Lichtspuren im Lentos

Seit letzten großen Präsentation der Sammlung Fotografie des Lentos Kunstmuseums – damals noch Neue Galerie der Stadt Linz – im Jahr 2000 hat sich der Bestand wesentlich erweitert, worin sich die maßgebliche Rolle der Fotografie in der künstlerischen Produktion der Gegenwart widerspiegelt. Die Ausstellung "Lichtspuren. Fotografie aus der Sammlung" zeigt nun bis 8. Dezember 08 zeigt einen themenorientierten Querschnitt durch die Fotosammlung des die zur Zeit etwa 1.100 Exponate umfasst.

Die Anwendung fotografischer Techniken findet sich heute in einem breiten, reichhaltigen Spektrum künstlerischer Positionen, in differenzierten Bildstrategien, optischen, räumlichen, themenorientierten Untersuchungen. Manche Künstlerinnen und Künstler widmen sich ausschließlich dem Medium Fotografie und führen die Tradition der verschiedenen Schulen und Stilrichtungen der seit dem frühen 20. Jahrhundert geprägten Entwicklungslinien weiter. Für eine zunehmende Anzahl von Kunstschaffenden jedoch ist Fotografie ein Ausdrucksmittel unter vielen – eine Praxis, die sich ebenfalls durch das gesamte letzte Jahrhundert verfolgen lässt. Heute, im globalen Reich der visuellen Kultur, sind künstlerische Bildformulierungen ohne Bezug auf Fotos kaum denkbar. Jedes Bild bezieht sich mehr oder weniger deutlich auf die von jedem Individuum internalisierte Erfahrung medialer Bilder.

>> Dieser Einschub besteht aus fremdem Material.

(* ===== verification/Prelude.v ===== *)
(** * Verification of an NFT parachain and its node

This library models the Rust program of this repository: a FRAME pallet that
keeps artists, collections and NFTs, the parachain runtime that hosts it, and
the node that runs the runtime. It states and proves what makes them correct.
The web client under src/frontend is not part of it.

** The program and its model

- The NFT pallet, src/pallets/template/src/lib.rs, is the program's own logic.
  [Frame] states, as type classes with laws, what the pallet uses of FRAME:
  bounded vectors, storage maps with [try_mutate], a currency, and the storage
  layer that undoes a failed call. [NftPallet] has the data and storage items of
  the pallet and its seven calls, each written with the steps of the Rust body
  in their order, in a monad of functions from the store to a result and a new
  store: [register_artist], [create_collection], [delete_collection],
  [create_nft], [transfer_nft], [burn_nft] and [mint_nft]. The closures given to
  [try_mutate] are definitions of their own ([push_item], [give_item],
  [drop_item], [sell_item]). [dispatch] runs a call in a storage layer. The
  store holds the pallet's five storage items, the currency's ledger and the
  events deposited.
- [NftSpec] gives, for each call, what it does to the store when it succeeds
  ([call_effect]), and shows the bodies compute it. [FrameModel] implements the
  interfaces of [Frame] with lists and finite maps, so that every theorem has a
  concrete run.
- [NftInvariant] defines the well-formed stores and shows that every call keeps
  them so, and runs of calls from genesis. [NftMarket] is the abstract view: the
  life cycle of one item as a step relation. [NftShop] is the abstract view of the
  whole pallet: a marketplace of shops that hold their own items, where the pallet
  keeps items and lists of identifiers in two maps; its correspondence to a store is
  the function [NftShop.shops]. [NftIndex] is the index of artists, keepers and
  owners that one keeps from the events alone. [NftOrder] has the footprints of the
  calls, which parts of the store each may read or write. [NftProperties],
  [NftRules], [NftLimits] and [NftProgress] hold the other theorems.
- [Codec] is what the pallet derives: the encoding of its data, its calls and its
  events, over the encodings of the field types, which [ScaleModel] implements.
- The weight files, src/runtime/src/weights and src/pallets/template/src/weights.rs,
  are [Weights], with the assertions of the files' own tests.
- The runtime, src/runtime/src/lib.rs and src/runtime/src/configs/mod.rs, is
  [Runtime]: units of time and balance, the weight-to-fee polynomial, the block
  limits, the numeric parameters of the pallets, and the pallet table. [Configs]
  collects, for each pallet that configs/mod.rs configures, the values it is given,
  and [Wiring] the other pallets it is given.
- Messages from other chains, src/runtime/src/configs/xcm_config.rs, are [Xcm]: the
  barrier, the weigher, the accounts of locations and the router; and [XcmOrigin]:
  the origin a message is given, as far as the pallet. [XcmModel] has a small
  message language to run them on. [XcmExecutor] is [XcmConfig], the executor's
  configuration: the asset transactor, the trusted reserves and the trader.
  [Governance] is the configuration of [pallet_xcm] with the privileged origins of
  configs/mod.rs, and [Inbound] how configs/mod.rs wires the messages of the relay
  chain and of the siblings into one queue and from there into the executor.
  [ExecutorModel], [GovernanceModel] and [InboundModel] run them.
- [Chain] puts the callers of the pallet together: signed extrinsics and the calls
  of messages, in any order.
- [Fees] puts the declared weights of the calls under the fee configuration.
- The genesis presets, src/runtime/src/genesis_config_presets.rs, are [Genesis].
- The runtime's interface to the node, src/runtime/src/apis.rs with the table of
  src/runtime/src/benchmarks.rs, is [Apis], method by method; [ApiModel] is a
  runtime to call. [Extrinsic] is the transaction: the runtime call as bytes, the
  [SignedExtra] of src/runtime/src/lib.rs, and what a signature covers;
  [ExtrinsicModel] has one to sign. [Blocks] has the blocks of the runtime and those
  of its module [opaque], which the node handles; [BlockModel] has one to read.
- The node, src/node/src, calls libraries, files and the network in a fixed
  order. [Effects] has the programs of such calls as trees, their runs in an
  environment, and the rules by which a statement about every run is proved.
  [Rpc] is rpc.rs, the methods the node serves.
  [Service] is service.rs: assembling a node, starting it and its consensus.
  [ChainSpec] is chain_spec.rs, [load_spec] of command.rs, and the relay-chain
  arguments of cli.rs and command.rs. [Command] is the rest of command.rs: what
  each subcommand runs, and how the node is started when there is none; its texts
  are [CliInfo].

The parts meet in a few places, which theorems state. The runtime hands the
pallet its currency, whose minimum balance sets the registration fee
([Runtime.runtime_registration_fee]), and its weights set what a call of it costs
([Apis.quoted_fees_are_bounded]). A message of another chain reaches the pallet
with the origin of its location ([XcmOrigin.foreign_calls_are_earned]), and a
transaction with its index in the pallet table ([Extrinsic.RuntimeCall_codec]); all
callers of the pallet together cannot harm who does nothing in it
([Chain.idle_accounts_keep_what_they_have]). The queue hands messages to the
executor, whose barrier and prices decide what runs
([Inbound.siblings_pay_for_messages]). Node and runtime exchange blocks as bytes
([Blocks.blocks_cross_the_boundary]).
The genesis interface serves the presets and builds them
([Apis.genesis_api_serves_presets]). The service hands its client and pool to the
RPC module ([Service.start_wires_handles]). A chain specification names a genesis
preset and a parachain id, which must agree with the runtime's
([ChainSpec.builtin_specs_match_runtime]). The command line assembles the parts
of a node and enters the service, and what holds of the service on its own is
carried over to it by [Effects.lift] ([Command.node_starts_from_its_spec]).

** What is shown

- [NftProperties]: the store stays well-formed under every call; in reachable
  stores the item list of a collection is exactly its stored items; the chain
  refines the life cycle of an item; a sold item stays sold, is bought at most
  once, and changes hands only with the signature it needs. These leave out the
  item under the identifier 2^32-1, where the counter of its collection stays.
- [NftShop]: blocks of calls do on the pallet what they do on the abstract
  marketplace, refusals included. [NftOrder]: a call depends on nothing outside its
  footprint and changes nothing outside it, so calls that share nothing may be
  executed in any order. [NftIndex]: the events deposited tell who is an artist,
  who keeps a collection, and who owns an item, as the store does.
- [NftRules]: when a call is accepted; how a purchase and a registration settle;
  who pays; what a call leaves alone; the events it deposits; the errors it can
  be refused with; and what a refused call would leave behind without its
  storage layer.
- [NftLimits]: calls depend on the content of the storage and not on how it is
  represented; the second write of a collection in [create_nft] is redundant;
  fresh identifiers; and the limits of the code: items of a deleted collection
  can no longer be burned, saturated counters overwrite, and minting is open to
  every account.
- [NftProgress]: calls create and destroy no money; a collection serves every
  proper request up to its capacity and refuses all after it.
- [Codec]: calls, events and stored values are recovered from their encoding, in
  the declared length. [Extrinsic]: a signature binds the call, its nonce and tip,
  and the chain, up to collisions of the hash. [Blocks]: a block the node passes on
  as bytes is the block the runtime reads.
- [Weights] and [Runtime]: the weights are sane; the units of time agree; the
  weight fee has the stated rate without overflow; the block limits divide the
  block between the classes; pallet indices are unique.
- [Xcm] and [XcmOrigin]: the barrier lets in exactly the messages whose top-level
  instructions say so; the messages nested in instructions it does not see; the
  size of messages that can be weighed and served; a location stands for one
  account, the router reaches the relay chain and sibling chains only, and a
  message acts only for the account of its location.
- [Chain]: whatever calls of the pallet the others make, by extrinsic or by message,
  an account that makes none keeps its balance and its items, or is paid for them.
  The calls of the other pallets, [Sudo] among them, are not covered.
- [XcmExecutor]: only the relay chain's asset moves, and only the relay chain backs
  it; a plain message has a price. [Inbound]: the messages of different senders stay
  apart and in order, and siblings pay for theirs. [Governance]: who governs the
  collators; a user's location leads back to the user.
- [Configs]: every session ends, the configured values agree with each other, and
  the fees of the artists do not reach the pot of the collators.
  [Wiring]: the pallets share one ledger and one message queue.
- [Fees] and [Apis]: quoted fees agree, are bounded, and are flat for the pallet;
  the genesis interface is complete; a benchmark runs the pallet it is asked for,
  if the table has it; dry runs hide no failure.
- [Genesis]: the two presets are the ones listed, and well-formed.
- [Rpc]: the RPC module has the methods of both libraries, or names a conflict.
- [Service]: the start-up stops at the first failure with its error; its stages
  come in order; its handles are wired to each other.
- [ChainSpec]: the built-in specifications agree with the runtime; other names
  are files; the relay-chain defaults.
- [Command]: a subcommand runs one library command, on parts made for its own
  configuration; the node starts only from a complete specification; and the
  hardware is measured even when the flag says not to.

** Machine integers

Balances, identifiers and weights are [N] with the width of the Rust type written
where it acts: [saturating_add] and [saturating_mul] for the methods of those
names, [wrapping_mul] for the [*] of a release build. Theorems say where no bound
is reached.

** Termination

The code has no loops: the calls of the pallet are straight-line, [retain] is
structural, and the node's programs are finite trees, so no definition that models
code needs fuel. One definition of a specification has it: [Configs.next_session_end]
walks block by block to the end of a session. A period of 3600 blocks is always
enough, as [Configs.every_session_ends] shows.
Every function of the model is total, so each theorem about a result is also
the statement that there is one.

** What is a parameter

FRAME, the Substrate and Cumulus client libraries, serde_json and clap are not
part of the repository. They are the fields of type classes; the laws a theorem
relies on are in a class of laws of its own, and each such class has an instance.
An environment may answer a call in any way its type allows, from the history of
the calls before it.

** What is not modelled

- The hashing of storage keys, the checks of the signed extensions and the block
  executive, which FRAME provides.
- In src/runtime/src, the associated types and type aliases that only name a library
  type: they hand the library no value or function of the runtime's.
- The macros that assemble the runtime ([impl_runtime_apis], [register_validate_block]
  and the runtime macro), beyond the table of pallets and the methods they declare;
  the build scripts, which call one library builder each.
- tests.rs, mock.rs and benchmarking.rs of the pallet, which are left over from a
  template and name calls the pallet does not have.

This file is the prelude: Rust's results, state passing with early return,
machine integers, and the lemmas and tactics the other files share. *)
From stdpp Require Export base tactics list numbers gmap strings.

Seit der Erfindung der Fotografie sind kontinuierlich neue fotografische Bildtechniken entstanden, und KünstlerInnen waren und sind höchst bedacht in der Wahl ihrer Mittel: Bildträger, Entwicklungsverfahren, Druckprozesse. Das Format der zweidimensionalen Bildtafel überschreitend entstehen "erweiterte Fotografie", Installationen, multimediale Werke. Performance, Aktionskunst und temporäre Interventionen sind zur Dokumentation auf Fotografie angewiesen, woraus neue eigenständige Werke resultieren. Digital erzeugte Bilder haben ein vollkommen neues Paradigma der Produktion, Verbreitung und Rezeption, der "Lesbarkeit", selbst der grundlegenden Annahmen über das Wesen der Fotografie geschaffen.

Abbilder realer Situationen werden manipuliert, virtuelle Realitäten werden im Rechner konstruiert. Doch in der Kunst erschöpfen sich die Optionen immer raffinierterer Software nicht in verblüffenden Effekten. Medienreflexion, Gesellschaftsanalyse und kunstimmanente Verweise sind gedankliche Grundlagen für visuelle Produktion, welche die rein wirkungsorientierten Bildformulierungen der kommerziellen Fotografie auf komplexe Weise überschreitet. Interessanterweise ist es gerade der Bezug auf Malerei, mit dem KünstlerInnen wie Lois Renner, Dorothee Golz oder Julie Monaco – drei wichtige VertreterInnen der jüngsten Ankäufe für die Lentos Sammlung – digitale Werkzeuge für ihre Bildschöpfungen einsetzen.

Mit seinen Beständen ist das Lentos in der glücklichen Lage, anhand von exemplarischen Einzelwerken und Konvoluten einen historischen Bogen von der Pionierzeit künstlerischer Fotografie (William Henry Fox Talbot, Julia Margaret Cameron) bis zur Gegenwart zu spannen. Die Arbeiten von Talbot und Cameron kamen 1983 durch eine großzügige Stiftung des Wiener Galeristen Hubert Winter ins Haus. Seine insgesamt mehr als 50 Werke umfassende Schenkung war Auslöser für eine verstärkte Sammeltätigkeit im Bereich der Fotografie durch Direktor Peter Baum.